Are You Your Friend Group's Mom?
It’s not uncommon for us to label each member of our friend group according to their personality: there’s the weird friend, the rebel, the smart one, the funny one, the fashionable one, etc. You probably don’t have every friend type in your group, but usually every group has a “mom” friend. You know the kind I’m talking about. The one who brings you soup and crackers when you’re sick or teaches you how to use a Swiffer. Sometimes it’s easy to tell if you’re the “mom” friend; for instance, having my friends call me Mama Sarah is a pretty big hint. But if your group nickname doesn’t give it away, here are some other signs that you just might be the “mom” friend.
- You keep Rolaids and Tylenol in your purse. Being prepared for a sudden onset of heartburn or a headache is a clue that you’re the “mom” friend. Your friends can always count on you to bring along any potentially necessary meds when you all go out.
2.You advise your friends not to get drunk for the fourth night in a row. In this case, you’ve probably been dubbed a “buzzkill” for suggesting a night-in watching Netflix rather than partying.

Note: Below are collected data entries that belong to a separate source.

(** Fewer threads. *)
Lemma sane_crash c (P : nat * Thread -> Prop) `{forall x, Decision (P x)} h' s' :
  sane c -> wired s' -> account s' = account (sp_system c) ->
  (forall j u, P (j, u) -> thread_ok (sp_system c) (sp_mutexes c) j u -> thread_ok s' h' j u) ->
  (forall l j, h' !! l = Some j -> sp_mutexes c !! l = Some j /\ forall q p, P (j, AtTheNode l q p)) ->
  sane {| sp_threads := filter P (sp_threads c); sp_mutexes := h'; sp_system := s' |}.
Proof.
  intros [_ Hcalls Hthr Hap Hmu] Hw Ha Hok Hmutex. split; cbn; [done|..].
  - intros i t [Hi _]%map_lookup_filter_Some. by eapply Hcalls.
  - intros i t [Hi HP]%map_lookup_filter_Some Ht. auto.
  - intros i j t u [Hi _]%map_lookup_filter_Some [Hj _]%map_lookup_filter_Some. rewrite Ha. by eapply Hap.
  - intros l j Hj. destruct (Hmutex l j Hj) as [Hj' HP]. destruct (Hmu l j Hj') as (q & b & Hq & Hb).
    exists q, b. split; [|done]. by apply map_lookup_filter_Some.
Qed.

Lemma admitted_apart a t u :
  (forall path, about cs a (serves t) path -> ~ about cs a (serves u) path) -> apart a t u /\ apart a u t.
Proof.
  intros H. destruct t as [q p|l q p], u as [q' p'|l' q' p']; cbn [apart serves] in *; split; try done.
  - intros label H1 H2. apply (H (device_path label)); right; eauto.
  - intros label H1 H2. apply (H (device_path label)); right; eauto.
  - intros path H1 H2. by apply (H path).
Qed.

Lemma arrive_sane c i q :
  sane c -> q ∈ qs -> sp_threads c !! i = None -> admitted cs c q ->
  sane {| sp_threads := <[i := begin cs q]> (sp_threads c); sp_mutexes := sp_mutexes c; sp_system := sp_system c |}.
Proof.
  intros [Hw Hcalls Hthr Hap Hmu] Hq Hi Hadm.
  assert (forall j u, sp_threads c !! j = Some u -> in_flight u = true ->
    apart (account (sp_system c)) (begin cs q) u /\ apart (account (sp_system c)) u (begin cs q)) as Hnew.
  { intros j u Hj Hu. apply admitted_apart. intros path. destruct q; by apply (Hadm j u path Hj Hu). }
  split; cbn; [done|..].
  - intros j u [[<- <-]|[_ Hj]]%lookup_insert_Some; [by destruct q|by eapply Hcalls].
  - intros j u [[<- <-]|[_ Hj]]%lookup_insert_Some Hu; [|by apply Hthr].
    destruct q as [q|l q]; cbn; [|by left]. split; [apply handle_only|]. intros req ->. exists [].
    split; [apply create_handle_calls|]. by intros _ ?%elem_of_nil.
  - intros j k u v [[<- <-]|[_ Hj]]%lookup_insert_Some [[<- <-]|[_ Hk]]%lookup_insert_Some Hjk Hu Hv; [done|..].
    + by apply (Hnew k v Hk Hv).
    + by apply (Hnew j u Hj Hu).
    + by eapply Hap.
  - intros l j Hj. destruct (Hmu l j Hj) as (q' & b & Hj' & Hb). exists q', b. split; [|done]. cbn.
    rewrite lookup_insert_ne; [done|]. intros <-. congruence.
Qed.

3.You’re good at money management. What twentysomething is money conscious, anyway? You are! And your ability to avoid impulse buys is awe-inspiring to your friends.
4. You do laundry on a regular basis. This somehow makes you “responsible.” While everyone else is wearing the same sweatshirt they slept in to class or work, you at least have on a clean t-shirt.
5.You know your friend’s “misplaced” scarf is in the third draw on the right-hand side of their dresser. In my experience, moms typically have an innate power to just know where your things are. If you also have this uncanny talent (whether you’re an actual mom or not), that’s a clear sign that you are the “mom” friend.
We all have that one friend who seems to take care of the rest of the group. If it’s you, I’m here to tell you that it is completely and totally okay to be the “mom” friend. Your friends love knowing they can count on you for advice or a shoulder to cry on. It’s not a bad thing to be responsible, and it doesn’t mean you don’t know how to let loose. Plus, pretending to be somebody you’re not is exhausting, trust me. It’s much more freeing to just be yourself, and if that means holding the title of the “mom” friend, own it.